### DATA ###

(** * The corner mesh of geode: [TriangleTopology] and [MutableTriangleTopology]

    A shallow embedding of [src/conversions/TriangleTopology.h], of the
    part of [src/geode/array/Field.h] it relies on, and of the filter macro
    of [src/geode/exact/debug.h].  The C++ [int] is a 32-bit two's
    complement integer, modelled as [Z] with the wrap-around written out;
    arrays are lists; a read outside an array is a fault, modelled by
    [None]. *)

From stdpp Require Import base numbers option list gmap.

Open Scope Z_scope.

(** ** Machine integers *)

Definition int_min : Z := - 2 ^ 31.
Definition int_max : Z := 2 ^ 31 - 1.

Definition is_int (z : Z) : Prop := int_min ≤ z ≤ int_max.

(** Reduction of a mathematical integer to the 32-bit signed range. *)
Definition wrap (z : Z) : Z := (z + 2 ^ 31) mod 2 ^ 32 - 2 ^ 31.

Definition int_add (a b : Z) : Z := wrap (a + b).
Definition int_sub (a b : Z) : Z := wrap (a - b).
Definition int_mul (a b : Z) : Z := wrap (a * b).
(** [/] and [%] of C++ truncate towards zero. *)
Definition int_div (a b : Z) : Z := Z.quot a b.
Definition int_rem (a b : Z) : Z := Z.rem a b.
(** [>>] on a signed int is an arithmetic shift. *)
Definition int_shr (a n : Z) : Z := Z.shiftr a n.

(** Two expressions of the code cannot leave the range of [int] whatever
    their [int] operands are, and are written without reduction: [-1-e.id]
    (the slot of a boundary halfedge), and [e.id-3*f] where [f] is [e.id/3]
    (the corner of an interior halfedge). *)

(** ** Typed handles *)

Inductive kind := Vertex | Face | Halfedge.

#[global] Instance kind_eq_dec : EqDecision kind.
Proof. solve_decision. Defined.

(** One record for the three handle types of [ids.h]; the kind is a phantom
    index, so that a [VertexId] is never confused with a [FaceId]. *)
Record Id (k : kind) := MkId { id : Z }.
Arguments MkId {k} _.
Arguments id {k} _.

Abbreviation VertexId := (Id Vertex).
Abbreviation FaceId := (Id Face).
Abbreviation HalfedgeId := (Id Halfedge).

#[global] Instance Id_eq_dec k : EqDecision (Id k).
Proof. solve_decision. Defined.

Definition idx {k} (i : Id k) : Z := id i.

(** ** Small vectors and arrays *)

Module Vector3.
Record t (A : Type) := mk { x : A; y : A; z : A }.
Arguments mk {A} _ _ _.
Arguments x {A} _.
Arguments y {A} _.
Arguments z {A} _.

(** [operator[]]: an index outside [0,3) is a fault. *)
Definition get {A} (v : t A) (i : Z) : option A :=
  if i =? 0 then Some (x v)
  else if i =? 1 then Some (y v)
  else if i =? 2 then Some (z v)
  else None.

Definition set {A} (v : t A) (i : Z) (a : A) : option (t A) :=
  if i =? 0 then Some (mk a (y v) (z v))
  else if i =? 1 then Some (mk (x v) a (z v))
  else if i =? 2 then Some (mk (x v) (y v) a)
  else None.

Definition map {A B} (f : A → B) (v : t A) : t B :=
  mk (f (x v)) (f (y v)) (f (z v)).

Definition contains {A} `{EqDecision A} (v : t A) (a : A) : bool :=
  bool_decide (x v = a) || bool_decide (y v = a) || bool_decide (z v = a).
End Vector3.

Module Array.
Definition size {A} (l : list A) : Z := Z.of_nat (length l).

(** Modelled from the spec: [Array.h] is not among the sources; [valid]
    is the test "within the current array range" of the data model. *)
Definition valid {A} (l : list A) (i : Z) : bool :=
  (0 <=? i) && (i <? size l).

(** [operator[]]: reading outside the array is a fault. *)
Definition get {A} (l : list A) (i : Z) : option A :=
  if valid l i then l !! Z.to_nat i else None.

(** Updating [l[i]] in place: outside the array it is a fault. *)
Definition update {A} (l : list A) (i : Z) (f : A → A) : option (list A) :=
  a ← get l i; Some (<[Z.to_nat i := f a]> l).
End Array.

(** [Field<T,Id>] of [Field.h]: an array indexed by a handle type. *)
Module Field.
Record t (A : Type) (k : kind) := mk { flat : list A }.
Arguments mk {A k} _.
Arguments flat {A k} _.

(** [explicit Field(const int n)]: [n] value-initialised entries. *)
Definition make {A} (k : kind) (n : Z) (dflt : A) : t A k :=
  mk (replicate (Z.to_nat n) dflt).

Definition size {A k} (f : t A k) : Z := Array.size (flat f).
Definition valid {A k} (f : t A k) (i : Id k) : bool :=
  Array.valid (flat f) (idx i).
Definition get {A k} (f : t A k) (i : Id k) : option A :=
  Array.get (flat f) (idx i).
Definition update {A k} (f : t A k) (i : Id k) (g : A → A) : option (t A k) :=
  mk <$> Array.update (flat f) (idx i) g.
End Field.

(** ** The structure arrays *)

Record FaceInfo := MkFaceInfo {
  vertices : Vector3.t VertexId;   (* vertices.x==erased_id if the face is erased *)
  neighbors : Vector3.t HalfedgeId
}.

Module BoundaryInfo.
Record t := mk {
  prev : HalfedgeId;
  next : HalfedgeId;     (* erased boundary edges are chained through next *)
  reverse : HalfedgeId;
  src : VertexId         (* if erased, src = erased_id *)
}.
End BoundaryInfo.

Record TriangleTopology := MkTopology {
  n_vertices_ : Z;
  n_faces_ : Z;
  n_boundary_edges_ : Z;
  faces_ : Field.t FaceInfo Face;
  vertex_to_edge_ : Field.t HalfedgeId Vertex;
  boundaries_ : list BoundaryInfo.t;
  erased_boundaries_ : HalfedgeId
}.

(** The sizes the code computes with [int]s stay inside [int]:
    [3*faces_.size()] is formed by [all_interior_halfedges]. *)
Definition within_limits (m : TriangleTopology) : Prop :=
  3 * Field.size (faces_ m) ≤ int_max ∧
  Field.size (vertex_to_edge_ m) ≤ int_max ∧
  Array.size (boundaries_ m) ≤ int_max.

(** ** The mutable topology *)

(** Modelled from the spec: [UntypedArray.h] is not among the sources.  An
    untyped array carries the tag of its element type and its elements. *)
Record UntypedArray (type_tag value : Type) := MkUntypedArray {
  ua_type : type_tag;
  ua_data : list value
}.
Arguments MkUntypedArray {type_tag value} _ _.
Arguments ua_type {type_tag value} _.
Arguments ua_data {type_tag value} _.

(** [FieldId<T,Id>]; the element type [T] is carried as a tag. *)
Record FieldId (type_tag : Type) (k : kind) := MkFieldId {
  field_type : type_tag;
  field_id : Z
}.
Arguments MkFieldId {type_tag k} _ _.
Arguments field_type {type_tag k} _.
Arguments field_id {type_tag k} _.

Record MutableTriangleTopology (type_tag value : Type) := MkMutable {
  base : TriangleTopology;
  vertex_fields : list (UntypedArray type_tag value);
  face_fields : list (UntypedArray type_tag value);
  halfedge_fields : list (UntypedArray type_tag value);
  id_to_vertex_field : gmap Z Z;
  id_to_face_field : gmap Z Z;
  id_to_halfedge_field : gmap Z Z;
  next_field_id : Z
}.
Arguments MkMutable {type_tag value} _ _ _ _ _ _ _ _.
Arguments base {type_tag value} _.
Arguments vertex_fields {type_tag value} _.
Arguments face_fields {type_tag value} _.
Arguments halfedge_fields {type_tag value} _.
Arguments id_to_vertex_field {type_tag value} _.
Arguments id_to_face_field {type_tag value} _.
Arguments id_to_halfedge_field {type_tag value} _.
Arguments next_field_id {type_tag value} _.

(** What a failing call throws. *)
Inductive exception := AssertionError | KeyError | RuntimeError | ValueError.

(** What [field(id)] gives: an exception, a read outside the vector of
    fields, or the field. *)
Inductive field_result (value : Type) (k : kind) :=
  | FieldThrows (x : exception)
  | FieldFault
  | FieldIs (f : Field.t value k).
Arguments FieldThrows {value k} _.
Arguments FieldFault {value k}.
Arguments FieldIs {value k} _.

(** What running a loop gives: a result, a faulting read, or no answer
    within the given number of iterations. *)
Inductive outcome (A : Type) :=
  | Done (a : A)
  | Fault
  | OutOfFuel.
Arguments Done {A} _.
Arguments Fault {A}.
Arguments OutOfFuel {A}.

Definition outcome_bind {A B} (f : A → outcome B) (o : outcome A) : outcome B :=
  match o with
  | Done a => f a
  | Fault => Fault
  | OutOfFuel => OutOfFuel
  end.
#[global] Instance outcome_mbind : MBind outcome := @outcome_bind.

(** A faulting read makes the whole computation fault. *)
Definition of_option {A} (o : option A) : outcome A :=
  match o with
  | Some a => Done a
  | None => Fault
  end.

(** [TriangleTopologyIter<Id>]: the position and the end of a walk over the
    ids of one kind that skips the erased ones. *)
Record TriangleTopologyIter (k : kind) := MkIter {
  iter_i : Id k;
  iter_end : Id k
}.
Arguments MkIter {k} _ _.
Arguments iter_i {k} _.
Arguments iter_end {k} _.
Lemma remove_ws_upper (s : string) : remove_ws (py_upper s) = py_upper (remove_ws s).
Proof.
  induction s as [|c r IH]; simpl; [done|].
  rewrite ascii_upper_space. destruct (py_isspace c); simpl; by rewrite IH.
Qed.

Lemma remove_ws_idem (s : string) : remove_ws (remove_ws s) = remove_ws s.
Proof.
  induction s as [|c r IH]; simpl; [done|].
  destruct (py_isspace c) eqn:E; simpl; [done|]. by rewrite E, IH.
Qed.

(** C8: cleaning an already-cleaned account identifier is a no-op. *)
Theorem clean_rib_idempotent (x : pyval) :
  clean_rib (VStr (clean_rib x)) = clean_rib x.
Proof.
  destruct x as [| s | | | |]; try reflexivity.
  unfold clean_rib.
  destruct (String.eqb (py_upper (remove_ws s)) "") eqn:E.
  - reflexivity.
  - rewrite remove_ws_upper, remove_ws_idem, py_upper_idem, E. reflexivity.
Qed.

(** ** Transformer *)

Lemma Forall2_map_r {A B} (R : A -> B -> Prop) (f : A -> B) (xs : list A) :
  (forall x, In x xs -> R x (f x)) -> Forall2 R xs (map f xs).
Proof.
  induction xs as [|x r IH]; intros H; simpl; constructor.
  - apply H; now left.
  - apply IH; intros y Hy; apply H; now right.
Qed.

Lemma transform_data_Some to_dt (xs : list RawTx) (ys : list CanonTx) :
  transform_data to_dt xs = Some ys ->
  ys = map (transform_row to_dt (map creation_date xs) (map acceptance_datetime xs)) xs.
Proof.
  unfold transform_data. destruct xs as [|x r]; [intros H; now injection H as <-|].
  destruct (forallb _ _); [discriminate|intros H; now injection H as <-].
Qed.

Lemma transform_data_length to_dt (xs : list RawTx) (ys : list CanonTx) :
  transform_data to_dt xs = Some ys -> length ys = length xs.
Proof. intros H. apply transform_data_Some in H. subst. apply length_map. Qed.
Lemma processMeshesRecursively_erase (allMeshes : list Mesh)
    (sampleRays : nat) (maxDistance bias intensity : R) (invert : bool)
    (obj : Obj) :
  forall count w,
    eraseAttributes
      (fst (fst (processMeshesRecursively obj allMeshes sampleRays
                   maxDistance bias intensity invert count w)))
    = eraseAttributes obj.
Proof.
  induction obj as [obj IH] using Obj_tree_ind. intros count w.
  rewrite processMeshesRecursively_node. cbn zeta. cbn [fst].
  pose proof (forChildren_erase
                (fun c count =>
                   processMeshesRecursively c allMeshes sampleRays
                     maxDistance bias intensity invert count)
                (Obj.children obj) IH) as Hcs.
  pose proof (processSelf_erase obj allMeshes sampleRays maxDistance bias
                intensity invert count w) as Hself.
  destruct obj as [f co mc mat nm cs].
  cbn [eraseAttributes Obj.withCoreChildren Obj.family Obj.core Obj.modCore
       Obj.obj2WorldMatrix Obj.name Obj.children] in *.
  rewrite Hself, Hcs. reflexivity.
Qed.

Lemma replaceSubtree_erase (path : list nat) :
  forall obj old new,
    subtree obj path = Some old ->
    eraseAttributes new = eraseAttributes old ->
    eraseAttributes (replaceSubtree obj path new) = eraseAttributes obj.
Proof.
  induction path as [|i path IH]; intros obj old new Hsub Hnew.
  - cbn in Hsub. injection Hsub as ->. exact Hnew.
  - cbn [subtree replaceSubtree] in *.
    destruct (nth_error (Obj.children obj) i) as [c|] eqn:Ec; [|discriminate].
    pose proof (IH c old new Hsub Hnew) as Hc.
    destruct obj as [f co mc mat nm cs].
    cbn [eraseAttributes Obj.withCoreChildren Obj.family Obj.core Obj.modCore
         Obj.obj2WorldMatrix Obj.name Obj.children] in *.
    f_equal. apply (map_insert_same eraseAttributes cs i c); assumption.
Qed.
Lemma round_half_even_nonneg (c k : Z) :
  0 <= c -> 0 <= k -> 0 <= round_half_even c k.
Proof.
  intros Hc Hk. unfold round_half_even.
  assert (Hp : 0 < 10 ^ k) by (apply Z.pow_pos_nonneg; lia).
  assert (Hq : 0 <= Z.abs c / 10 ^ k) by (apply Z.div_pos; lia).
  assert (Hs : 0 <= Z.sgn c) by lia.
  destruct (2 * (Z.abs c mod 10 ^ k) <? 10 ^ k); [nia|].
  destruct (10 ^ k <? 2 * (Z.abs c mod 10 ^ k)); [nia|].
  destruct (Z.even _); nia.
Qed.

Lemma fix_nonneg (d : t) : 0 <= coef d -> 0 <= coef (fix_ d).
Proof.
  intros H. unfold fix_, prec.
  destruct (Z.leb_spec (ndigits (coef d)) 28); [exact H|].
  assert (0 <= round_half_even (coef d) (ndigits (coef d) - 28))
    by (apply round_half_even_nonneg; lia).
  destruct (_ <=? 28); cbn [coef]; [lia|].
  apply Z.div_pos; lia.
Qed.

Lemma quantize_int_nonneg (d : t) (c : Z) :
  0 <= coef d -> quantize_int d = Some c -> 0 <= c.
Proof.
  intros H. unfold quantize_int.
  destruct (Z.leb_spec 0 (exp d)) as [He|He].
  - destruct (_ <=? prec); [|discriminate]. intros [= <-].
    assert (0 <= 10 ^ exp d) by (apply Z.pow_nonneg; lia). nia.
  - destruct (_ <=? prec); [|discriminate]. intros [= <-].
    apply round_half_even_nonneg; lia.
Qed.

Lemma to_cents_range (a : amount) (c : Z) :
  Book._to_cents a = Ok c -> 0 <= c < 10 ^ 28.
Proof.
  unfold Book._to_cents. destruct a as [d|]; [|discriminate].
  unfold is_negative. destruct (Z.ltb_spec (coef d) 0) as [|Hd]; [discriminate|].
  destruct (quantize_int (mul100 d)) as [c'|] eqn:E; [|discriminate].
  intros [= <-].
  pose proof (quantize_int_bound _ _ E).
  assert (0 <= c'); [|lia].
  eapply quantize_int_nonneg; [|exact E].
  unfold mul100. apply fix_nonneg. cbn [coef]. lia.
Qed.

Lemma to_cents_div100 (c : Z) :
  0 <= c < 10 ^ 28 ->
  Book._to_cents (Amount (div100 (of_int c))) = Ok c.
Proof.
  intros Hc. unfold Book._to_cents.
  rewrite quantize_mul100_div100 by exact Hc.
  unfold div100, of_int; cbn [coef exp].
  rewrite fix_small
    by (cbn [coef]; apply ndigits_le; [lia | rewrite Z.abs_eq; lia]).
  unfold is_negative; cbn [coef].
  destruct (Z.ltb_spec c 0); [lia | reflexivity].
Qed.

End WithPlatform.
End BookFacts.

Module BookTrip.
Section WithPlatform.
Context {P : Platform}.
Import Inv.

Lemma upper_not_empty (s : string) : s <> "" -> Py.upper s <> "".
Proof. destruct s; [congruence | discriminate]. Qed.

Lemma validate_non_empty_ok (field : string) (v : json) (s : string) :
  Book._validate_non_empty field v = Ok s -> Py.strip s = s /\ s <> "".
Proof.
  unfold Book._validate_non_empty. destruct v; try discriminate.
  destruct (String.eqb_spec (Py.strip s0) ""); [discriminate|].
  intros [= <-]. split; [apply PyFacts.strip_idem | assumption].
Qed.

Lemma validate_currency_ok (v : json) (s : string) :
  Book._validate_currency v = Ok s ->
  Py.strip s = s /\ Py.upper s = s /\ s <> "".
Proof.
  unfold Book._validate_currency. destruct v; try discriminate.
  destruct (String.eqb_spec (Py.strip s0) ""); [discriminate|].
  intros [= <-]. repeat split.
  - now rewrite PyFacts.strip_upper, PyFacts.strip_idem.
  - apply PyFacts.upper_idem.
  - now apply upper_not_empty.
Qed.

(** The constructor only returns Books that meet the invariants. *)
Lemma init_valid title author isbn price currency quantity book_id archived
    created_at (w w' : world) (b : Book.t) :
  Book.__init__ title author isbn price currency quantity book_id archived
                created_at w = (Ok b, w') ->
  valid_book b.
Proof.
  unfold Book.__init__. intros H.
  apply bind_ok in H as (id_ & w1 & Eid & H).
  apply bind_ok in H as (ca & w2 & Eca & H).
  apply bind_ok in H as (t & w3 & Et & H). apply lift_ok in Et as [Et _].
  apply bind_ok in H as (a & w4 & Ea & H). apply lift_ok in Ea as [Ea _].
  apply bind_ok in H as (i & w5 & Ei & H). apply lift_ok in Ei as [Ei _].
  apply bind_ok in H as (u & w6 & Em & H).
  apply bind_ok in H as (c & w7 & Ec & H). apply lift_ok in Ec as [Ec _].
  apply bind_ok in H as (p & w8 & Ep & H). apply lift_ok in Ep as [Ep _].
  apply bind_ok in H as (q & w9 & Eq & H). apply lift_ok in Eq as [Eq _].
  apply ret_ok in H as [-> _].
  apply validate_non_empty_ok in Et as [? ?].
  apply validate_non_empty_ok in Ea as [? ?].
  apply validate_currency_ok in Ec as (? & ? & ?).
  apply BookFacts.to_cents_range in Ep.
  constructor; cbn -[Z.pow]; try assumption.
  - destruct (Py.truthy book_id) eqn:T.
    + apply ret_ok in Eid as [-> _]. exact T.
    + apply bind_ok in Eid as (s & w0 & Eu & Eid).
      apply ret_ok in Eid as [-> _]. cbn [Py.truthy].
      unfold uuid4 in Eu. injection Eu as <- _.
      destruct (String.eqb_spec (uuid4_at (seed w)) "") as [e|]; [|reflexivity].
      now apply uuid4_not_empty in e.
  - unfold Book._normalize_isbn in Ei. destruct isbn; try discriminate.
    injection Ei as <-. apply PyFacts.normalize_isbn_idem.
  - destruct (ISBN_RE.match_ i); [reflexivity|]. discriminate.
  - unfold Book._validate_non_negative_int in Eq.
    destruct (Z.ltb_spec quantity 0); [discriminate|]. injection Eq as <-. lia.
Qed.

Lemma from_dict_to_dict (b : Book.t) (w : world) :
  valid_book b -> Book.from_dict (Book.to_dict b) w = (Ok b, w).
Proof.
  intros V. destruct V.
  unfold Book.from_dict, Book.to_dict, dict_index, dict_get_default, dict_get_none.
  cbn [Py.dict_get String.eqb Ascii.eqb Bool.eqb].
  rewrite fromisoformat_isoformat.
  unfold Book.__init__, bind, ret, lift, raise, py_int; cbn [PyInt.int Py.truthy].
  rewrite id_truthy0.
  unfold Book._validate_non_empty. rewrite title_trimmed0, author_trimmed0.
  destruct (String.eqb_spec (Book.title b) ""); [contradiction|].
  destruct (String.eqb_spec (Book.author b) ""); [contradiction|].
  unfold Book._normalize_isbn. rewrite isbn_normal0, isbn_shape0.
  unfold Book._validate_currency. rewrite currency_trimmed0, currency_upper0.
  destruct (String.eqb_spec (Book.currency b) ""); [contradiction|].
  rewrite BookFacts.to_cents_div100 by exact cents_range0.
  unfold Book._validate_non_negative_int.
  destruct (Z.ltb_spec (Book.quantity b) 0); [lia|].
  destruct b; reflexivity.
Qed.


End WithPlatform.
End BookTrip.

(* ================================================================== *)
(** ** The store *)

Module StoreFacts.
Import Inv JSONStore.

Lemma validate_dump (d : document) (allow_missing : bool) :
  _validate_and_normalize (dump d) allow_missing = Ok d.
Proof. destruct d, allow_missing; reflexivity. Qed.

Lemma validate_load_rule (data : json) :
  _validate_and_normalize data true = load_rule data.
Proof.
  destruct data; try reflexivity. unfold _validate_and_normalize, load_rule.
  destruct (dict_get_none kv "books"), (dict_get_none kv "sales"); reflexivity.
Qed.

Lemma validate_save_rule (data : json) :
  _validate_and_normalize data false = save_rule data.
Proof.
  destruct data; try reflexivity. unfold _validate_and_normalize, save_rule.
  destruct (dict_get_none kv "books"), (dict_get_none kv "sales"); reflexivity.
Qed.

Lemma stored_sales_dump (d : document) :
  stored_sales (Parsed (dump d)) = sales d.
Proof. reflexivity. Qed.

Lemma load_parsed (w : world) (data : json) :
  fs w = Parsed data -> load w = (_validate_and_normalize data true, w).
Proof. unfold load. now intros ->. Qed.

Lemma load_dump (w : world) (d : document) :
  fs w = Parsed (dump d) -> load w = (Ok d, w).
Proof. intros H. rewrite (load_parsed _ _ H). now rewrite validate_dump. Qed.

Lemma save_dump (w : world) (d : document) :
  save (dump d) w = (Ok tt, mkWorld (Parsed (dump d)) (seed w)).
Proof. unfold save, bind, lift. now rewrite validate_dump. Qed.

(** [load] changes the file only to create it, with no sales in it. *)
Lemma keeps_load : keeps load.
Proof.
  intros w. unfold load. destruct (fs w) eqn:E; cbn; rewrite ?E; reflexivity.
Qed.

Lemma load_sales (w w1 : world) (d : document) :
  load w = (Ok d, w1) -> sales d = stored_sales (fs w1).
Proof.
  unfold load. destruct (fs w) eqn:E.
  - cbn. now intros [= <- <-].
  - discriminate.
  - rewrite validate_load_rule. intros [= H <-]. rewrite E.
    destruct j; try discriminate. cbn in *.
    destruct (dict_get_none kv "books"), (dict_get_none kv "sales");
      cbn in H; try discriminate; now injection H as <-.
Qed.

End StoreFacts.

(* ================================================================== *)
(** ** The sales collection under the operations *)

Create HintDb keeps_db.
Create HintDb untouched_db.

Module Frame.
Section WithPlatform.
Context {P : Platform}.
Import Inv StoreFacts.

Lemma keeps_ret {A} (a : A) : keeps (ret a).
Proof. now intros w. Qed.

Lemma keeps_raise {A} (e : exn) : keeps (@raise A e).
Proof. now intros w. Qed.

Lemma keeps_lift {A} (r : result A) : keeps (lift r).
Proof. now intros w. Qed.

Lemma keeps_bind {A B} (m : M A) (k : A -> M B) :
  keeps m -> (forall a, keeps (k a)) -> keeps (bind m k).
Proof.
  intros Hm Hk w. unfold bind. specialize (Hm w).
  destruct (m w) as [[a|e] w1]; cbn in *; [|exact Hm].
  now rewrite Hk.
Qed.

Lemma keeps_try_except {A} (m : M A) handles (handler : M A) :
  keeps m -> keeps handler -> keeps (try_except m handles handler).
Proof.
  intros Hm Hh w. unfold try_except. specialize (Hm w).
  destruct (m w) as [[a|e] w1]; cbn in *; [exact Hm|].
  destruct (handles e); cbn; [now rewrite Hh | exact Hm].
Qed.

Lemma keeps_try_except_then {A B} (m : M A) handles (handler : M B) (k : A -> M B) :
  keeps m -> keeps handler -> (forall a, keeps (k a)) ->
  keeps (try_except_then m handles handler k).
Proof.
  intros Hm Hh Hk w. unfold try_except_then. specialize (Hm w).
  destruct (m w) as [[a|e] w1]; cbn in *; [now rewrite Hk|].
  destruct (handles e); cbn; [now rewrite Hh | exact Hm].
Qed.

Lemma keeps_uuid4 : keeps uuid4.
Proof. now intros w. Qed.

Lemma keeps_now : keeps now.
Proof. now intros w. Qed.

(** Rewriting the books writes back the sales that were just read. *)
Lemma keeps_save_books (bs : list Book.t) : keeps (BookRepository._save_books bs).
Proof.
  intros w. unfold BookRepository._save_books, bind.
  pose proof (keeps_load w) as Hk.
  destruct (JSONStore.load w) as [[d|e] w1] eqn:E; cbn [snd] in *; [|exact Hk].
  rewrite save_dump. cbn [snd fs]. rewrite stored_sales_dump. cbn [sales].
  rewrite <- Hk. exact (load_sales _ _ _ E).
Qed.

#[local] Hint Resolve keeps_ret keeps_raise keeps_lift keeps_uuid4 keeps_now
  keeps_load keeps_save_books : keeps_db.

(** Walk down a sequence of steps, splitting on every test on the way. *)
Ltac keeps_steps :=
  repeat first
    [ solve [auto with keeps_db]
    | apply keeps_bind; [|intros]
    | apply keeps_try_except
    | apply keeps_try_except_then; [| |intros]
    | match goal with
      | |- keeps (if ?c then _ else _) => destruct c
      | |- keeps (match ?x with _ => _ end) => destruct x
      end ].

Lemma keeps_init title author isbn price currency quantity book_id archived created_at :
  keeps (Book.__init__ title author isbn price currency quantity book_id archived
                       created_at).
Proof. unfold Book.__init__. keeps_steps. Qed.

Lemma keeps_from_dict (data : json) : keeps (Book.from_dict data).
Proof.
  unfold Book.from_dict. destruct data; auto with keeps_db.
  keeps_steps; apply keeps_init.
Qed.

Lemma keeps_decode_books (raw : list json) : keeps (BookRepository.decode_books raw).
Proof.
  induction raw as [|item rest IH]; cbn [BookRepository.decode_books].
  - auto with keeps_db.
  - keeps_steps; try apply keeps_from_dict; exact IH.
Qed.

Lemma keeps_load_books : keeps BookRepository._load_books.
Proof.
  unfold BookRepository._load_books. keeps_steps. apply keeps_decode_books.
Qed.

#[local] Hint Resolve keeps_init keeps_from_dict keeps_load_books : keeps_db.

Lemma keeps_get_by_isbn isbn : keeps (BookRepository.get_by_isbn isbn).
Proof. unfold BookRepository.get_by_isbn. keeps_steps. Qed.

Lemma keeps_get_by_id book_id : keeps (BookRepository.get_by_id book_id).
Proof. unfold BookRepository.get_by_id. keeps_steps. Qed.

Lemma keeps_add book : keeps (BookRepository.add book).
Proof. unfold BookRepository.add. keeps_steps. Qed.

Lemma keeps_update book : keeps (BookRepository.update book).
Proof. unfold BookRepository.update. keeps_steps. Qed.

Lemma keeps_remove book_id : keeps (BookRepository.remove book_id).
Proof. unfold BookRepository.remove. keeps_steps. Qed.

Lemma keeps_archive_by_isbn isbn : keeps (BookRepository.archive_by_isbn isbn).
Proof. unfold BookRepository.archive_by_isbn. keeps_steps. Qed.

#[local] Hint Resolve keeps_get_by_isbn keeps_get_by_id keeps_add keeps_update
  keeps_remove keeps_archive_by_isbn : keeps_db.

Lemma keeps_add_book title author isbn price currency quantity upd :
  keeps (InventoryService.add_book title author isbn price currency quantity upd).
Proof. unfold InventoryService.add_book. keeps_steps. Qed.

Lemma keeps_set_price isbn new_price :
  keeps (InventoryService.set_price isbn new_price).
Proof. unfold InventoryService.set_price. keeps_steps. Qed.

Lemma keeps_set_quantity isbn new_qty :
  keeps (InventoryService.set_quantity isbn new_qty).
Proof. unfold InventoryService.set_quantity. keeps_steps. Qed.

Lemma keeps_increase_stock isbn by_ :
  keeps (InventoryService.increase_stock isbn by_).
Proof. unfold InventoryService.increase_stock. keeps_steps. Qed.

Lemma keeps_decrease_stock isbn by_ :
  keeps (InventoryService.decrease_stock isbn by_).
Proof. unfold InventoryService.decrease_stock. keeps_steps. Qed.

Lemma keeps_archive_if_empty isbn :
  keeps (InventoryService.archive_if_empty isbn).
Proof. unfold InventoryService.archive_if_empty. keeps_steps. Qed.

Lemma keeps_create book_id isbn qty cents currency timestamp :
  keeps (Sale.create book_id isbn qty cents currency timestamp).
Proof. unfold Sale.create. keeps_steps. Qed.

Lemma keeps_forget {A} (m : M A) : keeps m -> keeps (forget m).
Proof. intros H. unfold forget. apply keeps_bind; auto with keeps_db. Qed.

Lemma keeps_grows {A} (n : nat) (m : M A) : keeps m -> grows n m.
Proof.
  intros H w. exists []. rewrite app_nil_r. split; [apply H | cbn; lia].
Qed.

###

* [TASK DETAILS] All lines of the data above that include the word "kind" must be shown.

* [OUTPUT]
Inductive kind := Vertex | Face | Halfedge.
#[global] Instance kind_eq_dec : EqDecision kind.
(** One record for the three handle types of [ids.h]; the kind is a phantom
Record Id (k : kind) := MkId { id : Z }.
Record t (A : Type) (k : kind) := mk { flat : list A }.
Definition make {A} (k : kind) (n : Z) (dflt : A) : t A k :=
Record FieldId (type_tag : Type) (k : kind) := MkFieldId {
Inductive field_result (value : Type) (k : kind) :=
    ids of one kind that skips the erased ones. *)
Record TriangleTopologyIter (k : kind) := MkIter {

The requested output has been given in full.